Among sectors, IT and IT-enabled services have seen the largest amount of inflow, of around $5 billion in the past five years, with 43 deals. The financial services segment was a distant second, with $206 mn from two deals. Other sectors which saw investment from Chinese players have been telecom, education and food & beverages, among others. “Compared to valuations of firms in the US and European region, Indian start-ups are valued at lower levels. Also, the start-up eco-system in India is slowly maturing, which gives the Chinese investors confidence to invest,” said Rajat Tandon, president of the Indian Private Equity and Venture Capital Association.

In the past five years, Shunwei Capital was the most active investor among all Chinese entities, with portfolio companies that include Clip App, KrazyBee, LoanTap, Mech Mocha and Sharechat.  A venture capital (VC) entity started by smartphone maker Xiaomi's founder, Lei Jun, it has been the most active Chinese early-stage investor in Indian start-ups. With a corpus of around $2 billion, it has remained an early-stage investor in India, though it is considered an active growth-stage capital fund house in China.

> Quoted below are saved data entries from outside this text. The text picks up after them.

(** * Gestalt: relationship storage, join planning and batched resolution

    A shallow embedding of the PostgreSQL backend of Gestalt:

    - [generateDatabaseInterface.js] (shipped as
      [packages/gestalt-postgres/src/index.js]): table compilation and the
      segment resolver that decides between a join table and a foreign key;
    - [src/postgreSQL/generateRelationshipResolver.js]: key columns, the
      join planner with its compaction pass, the SQL renderer, connection
      arguments and the relationship loaders;
    - [src/postgreSQL/db.js]: the statement executor.

    JavaScript objects with a fixed shape become records, tagged unions
    become inductive types, [invariant] failures become the [Failed] result,
    objects used as dictionaries become [gmap string _] or, where the
    insertion order is observable, association lists. *)

From Stdlib Require Import ZArith Bool Ascii String DecimalString Lia.
From stdpp Require Import base option list strings gmap.

Local Open Scope stdpp_scope.

(** ** Results of fallible code

    [invariant(cond, msg)] throws when [cond] is falsy.  A computation that
    may throw returns a [Result]. *)

Inductive Result (A : Type) : Type :=
| Ok (a : A)
| Failed (msg : string).
Arguments Ok {A} a.
Arguments Failed {A} msg.

#[global] Instance Result_bind : MBind Result := fun A B k r =>
  match r with
  | Ok a => k a
  | Failed msg => Failed msg
  end.

#[global] Instance Result_fmap : FMap Result := fun A B f r =>
  match r with
  | Ok a => Ok (f a)
  | Failed msg => Failed msg
  end.

(** Modelled from the spec: [invariant] of the util module, which is not
    among the sources; a violated invariant is a fatal error carrying the
    message. *)
Definition invariant (cond : bool) (msg : string) : Result unit :=
  if cond then Ok tt else Failed msg.

Definition isFailed {A : Type} (r : Result A) : bool :=
  match r with
  | Ok _ => false
  | Failed _ => true
  end.

Fixpoint mapM {A B : Type} (f : A -> Result B) (l : list A) : Result (list B) :=
  match l with
  | [] => Ok []
  | x :: l' => y ← f x; ys ← mapM f l'; Ok (y :: ys)
  end.

(** ** Naming helpers of third-party packages

    [snake] (snake-case), [camel] (change-case) and [plural] (pluralize) are
    imported from npm packages.  The development is parametric in them. *)

Class Casing : Type := {
  snake : string -> string;
  camel : string -> string;
  plural : string -> string;
}.
(** What the client accepts for a field, before any query is sent. *)
Inductive arg (A : Type) : Type :=
| Omitted : arg A            (* undefined: the key is left out *)
| Given : A -> arg A
| Rejected : arg A.          (* a value of the wrong type *)
Arguments Omitted {A}.
Arguments Given {A} _.
Arguments Rejected {A}.

Definition arg_string (v : JS.value) : arg string :=
  match v with
  | JS.VUndefined => Omitted
  | JS.VStr s => Given s
  | _ => Rejected
  end.

(** An optional integer field: null is a value of its own, and NaN, which
    JSON cannot write, reaches the query engine as null. *)
Definition arg_int_opt (v : JS.value) : arg (option Z) :=
  match v with
  | JS.VUndefined => Omitted
  | JS.VNull => Given None
  | JS.VNumber JS.NaN => Given None
  | JS.VNumber (JS.Num z) => Given (Some z)
  | _ => Rejected
  end.

Definition rejected {A : Type} (a : arg A) : bool :=
  match a with
  | Rejected => true
  | _ => false
  end.

Definition fits (a : arg (option Z)) : bool :=
  match a with
  | Given (Some z) => int4 z
  | _ => true
  end.

(** The arguments of a create fit the schema: [name] and [email] are
    strings, [age] is an integer or null, [role] is a string or left out. *)
Definition check_create (data : Req.body) : bool :=
  match arg_string (Req.name data), arg_string (Req.email data) with
  | Given _, Given _ =>
      negb (rejected (arg_int_opt (Req.age data))
            || rejected (arg_string (Req.role data)))
  | _, _ => false
  end.

(** The arguments of an update fit the schema: every key that is given
    has a value of its type. *)
Definition check_update (data : Req.body) : bool :=
  negb (rejected (arg_string (Req.name data))
        || rejected (arg_string (Req.email data))
        || rejected (arg_int_opt (Req.age data))
        || rejected (arg_string (Req.role data))).

(** [age], when it is given, fits the column. *)
Definition in_range (data : Req.body) : bool :=
  fits (arg_int_opt (Req.age data)).

(** The string holds the code unit 0. *)
Fixpoint has_nul (s : string) : bool :=
  match s with
  | EmptyString => false
  | String c s' => (JS.code c =? 0) || has_nul s'
  end.

Definition storable (a : arg string) : bool :=
  match a with
  | Given s => negb (has_nul s)
  | _ => true
  end.

(** Every string of [data] can be stored in a text column. *)
Definition text_ok (data : Req.body) : bool :=
  storable (arg_string (Req.name data))
  && storable (arg_string (Req.email data))
  && storable (arg_string (Req.role data)).

Definition given {A : Type} (a : arg A) : bool :=
  match a with
  | Given _ => true
  | _ => false
  end.

Definition find_by_id (i : Z) (l : list User) : option User :=
  find (fun u => Z.eqb (id u) i) l.

Definition email_taken (e : string) (l : list User) : bool :=
  existsb (fun u => String.eqb (email u) e) l.

Fixpoint replace_row (i : Z) (u' : User) (l : list User) : list User :=
  match l with
  | [] => []
  | u :: l' => if Z.eqb (id u) i then u' :: l' else u :: replace_row i u' l'
  end.

Fixpoint remove_row (i : Z) (l : list User) : list User :=
  match l with
  | [] => []
  | u :: l' => if Z.eqb (id u) i then l' else u :: remove_row i l'
  end.

Definition connection : M Table unit :=
  fun st => if connected st then inr (tt, st)
            else inl (PrismaClientInitializationError, st).

(** The table once the sequence has given out a value. *)
Definition nextval (st : Table) : Table :=
  {| rows := rows st; next_id := next_id st + 1; connected := connected st |}.

(** The [where: { id }] argument: a number that is an integer of the
    column's range. *)
Definition where_id (i : JS.number) : M Table Z :=
  match i with
  | JS.NaN => throw PrismaClientValidationError
  | JS.Num z => (connection ;;; guard (int4 z) PrismaClientRangeError ;;; ret z)%store
  end.

(** prisma.user.findMany() *)
Definition findMany : M Table (list User) :=
  (connection ;;; fun st => inr (rows st, st))%store.

(** prisma.user.findUnique({ where: { id } }) *)
Definition findUnique (i : JS.number) : M Table (option User) :=
  (z <- where_id i ;;
   fun st => inr (find_by_id z (rows st), st))%store.

(** prisma.user.create({ data }): the arguments are checked against the
    schema, then the row is inserted with the next value of the sequence;
    a second row with the same [email] is refused with code P2002, and the
    value taken from the sequence is spent. *)
Definition create (now : Z) (data : Req.body) : M Table User :=
  let n := arg_string (Req.name data) in
  let e := arg_string (Req.email data) in
  let a := arg_int_opt (Req.age data) in
  let r := arg_string (Req.role data) in
  match n, e with
  | Given n', Given e' =>
      (guard (check_create data) PrismaClientValidationError ;;;
       connection ;;;
       guard (in_range data) PrismaClientRangeError ;;;
       guard (text_ok data) PrismaClientUnknownRequestError ;;;
       fun st =>
         if email_taken e' (rows st)
         then inl (PrismaClientKnownRequestError "P2002", nextval st)
         else
           let u := {| id := next_id st;
                       name := n';
                       email := e';
                       age := match a with Given z => z | _ => None end;
                       role := match r with Given s => s | _ => "USER" end;
                       createdAt := now;
                       updatedAt := now |} in
           inr (u, {| rows := rows st ++ [u];
                      next_id := next_id st + 1;
                      connected := connected st |}))%store
  | _, _ => throw PrismaClientValidationError
  end.

(** The row [u] with the fields of [data] that are given; [updatedAt] is
    written along with them, and not when [data] has no key. *)
Definition apply_data (now : Z) (n e : arg string) (a : arg (option Z))
    (r : arg string) (u : User) : User :=
  {| id := id u;
     name := match n with Given s => s | _ => name u end;
     email := match e with Given s => s | _ => email u end;
     age := match a with Given z => z | _ => age u end;
     role := match r with Given s => s | _ => role u end;
     createdAt := createdAt u;
     updatedAt := if given n || given e || given a || given r
                  then now else updatedAt u |}.

(** prisma.user.update({ where: { id }, data }): only the keys of [data]
    are written; no row with this id is code P2025, an [email] another row
    has is code P2002. *)
Definition update (now : Z) (i : JS.number) (data : Req.body)
    : M Table User :=
  let n := arg_string (Req.name data) in
  let e := arg_string (Req.email data) in
  let a := arg_int_opt (Req.age data) in
  let r := arg_string (Req.role data) in
  (guard (check_update data) PrismaClientValidationError ;;;
   z <- where_id i ;;
   guard (in_range data) PrismaClientRangeError ;;;
   guard (text_ok data) PrismaClientUnknownRequestError ;;;
   fun st =>
     match find_by_id z (rows st) with
     | None => inl (PrismaClientKnownRequestError "P2025", st)
     | Some u =>
         let u' := apply_data now n e a r u in
         if negb (String.eqb (email u') (email u))
            && email_taken (email u') (rows st)
         then inl (PrismaClientKnownRequestError "P2002", st)
         else inr (u', {| rows := replace_row z u' (rows st);
                          next_id := next_id st;
                          connected := connected st |})
     end)%store.

(** prisma.user.delete({ where: { id } }) *)
Definition delete (i : JS.number) : M Table User :=
  (z <- where_id i ;;
   fun st =>
     match find_by_id z (rows st) with
     | None => inl (PrismaClientKnownRequestError "P2025", st)
     | Some u => inr (u, {| rows := remove_row z (rows st);
                            next_id := next_id st;
                            connected := connected st |})
     end)%store.

End Prisma.

(* ================================================================== *)
(** ** controllers/userController.js *)
(* ================================================================== *)

Module Controller.

(** [data] of a success envelope: [{ users }] or [{ user }]. *)
Inductive Data (U : Type) : Type :=
| Users : list U -> Data U
| OneUser : U -> Data U.
Arguments Users {U} _.
Arguments OneUser {U} _.

(** The JSON object a controller sends; a key the object does not have is
    [None].  [error] holds the thrown error whose message is reported. *)
Record Envelope (U : Type) : Type := mkEnvelope {
  status : string;
  message : option string;
  results : option nat;
  data : option (Data U);
  error : option exception
}.
Arguments mkEnvelope {U}.
Arguments status {U}.
Arguments message {U}.
Arguments results {U}.
Arguments data {U}.
Arguments error {U}.

(** [res.status(statusCode).json(json)] *)
Record Response (U : Type) : Type := mkResponse {
  statusCode : Z;
  json : Envelope U
}.
Arguments mkResponse {U}.
Arguments statusCode {U}.
Arguments json {U}.

(** [{ status: 'error', message }] *)
Definition failure {U : Type} (c : Z) (msg : string) : Response U :=
  mkResponse c (mkEnvelope "error" (Some msg) None None None).

(** [{ status: 'error', message, error: error.message }] *)
Definition failure_with {U : Type} (c : Z) (msg : string) (e : exception)
    : Response U :=
  mkResponse c (mkEnvelope "error" (Some msg) None None (Some e)).

(** [{ status: 'success', results: users.length, data: { users } }] *)
Definition success_list {U : Type} (users : list U) : Response U :=
  mkResponse 200
    (mkEnvelope "success" None (Some (List.length users)) (Some (Users users)) None).

(** [{ status: 'success', data: { user } }] *)
Definition success_user {U : Type} (user : U) : Response U :=
  mkResponse 200 (mkEnvelope "success" None None (Some (OneUser user)) None).

(** [{ status: 'success', message, data: { user } }] *)
Definition success_message {U : Type} (c : Z) (msg : string) (user : U)
    : Response U :=
  mkResponse c (mkEnvelope "success" (Some msg) None (Some (OneUser user)) None).

(** [try { r = await call; respond(r) } catch (error) { handle(error) }] *)
Definition try_catch {S A U : Type} (call : M S A) (respond : A -> Response U)
    (handle : exception -> Response U) (st : S) : Response U * S :=
  match call st with
  | inr (a, st') => (respond a, st')
  | inl (e, st') => (handle e, st')
  end.

(** *** MongoDB controllers (Mongoose) *)

Section Mongo.

Variable castObjectId : string -> option N.

Definition getAllUsersFromMongo
    : Mongoose.Collection -> Response Mongoose.User * Mongoose.Collection :=
  try_catch Mongoose.find
    success_list
    (failure_with 500 "Failed to fetch users from MongoDB").

Definition getUserByIdFromMongo (id : string)
    : Mongoose.Collection -> Response Mongoose.User * Mongoose.Collection :=
  try_catch (Mongoose.findById castObjectId id)
    (fun user =>
       match user with
       | None => failure 404 "User not found"
       | Some u => success_user u
       end)
    (failure_with 500 "Failed to fetch user from MongoDB").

Morningside Ventures is another active VC firm in India. It invested in online used-phone seller Cashify as a lead investor in June this year, in the latter's $12-million fund raising round. It has also participated in a funding round of $102 million that was put into regional language messaging platform Sharechat last month. Sailing Capital and China-Eurasian Economic Cooperation Fund had infused $50 million last month into Ola, this country's largest cab-hailing service. 

Xiaomi has also been active in Indian  start-ups. Its current portfolio includes  Hungama Digital Media Entertainment, KrazyBee, Samosa Labs, Sharechat and Zest Money. It was lead investor in Mumbai-based digital media entertainment company Hungama, in a $25-million round in 2016 and led a $13.7-million round in Bengaluru-based digital lending platform ZestMoney this August. 

Hyderabad-based social media and chat entertainment platform Samosa Labs has also seen investment from the Chinese smartphone maker this year.

"The trend is likely to sustain in the coming quarters. I think the environment of suspicion with regard to Chinese investment is now over and more of a company-specific thing than a country-specific matter," said an official of a Bengaluru-based VC company.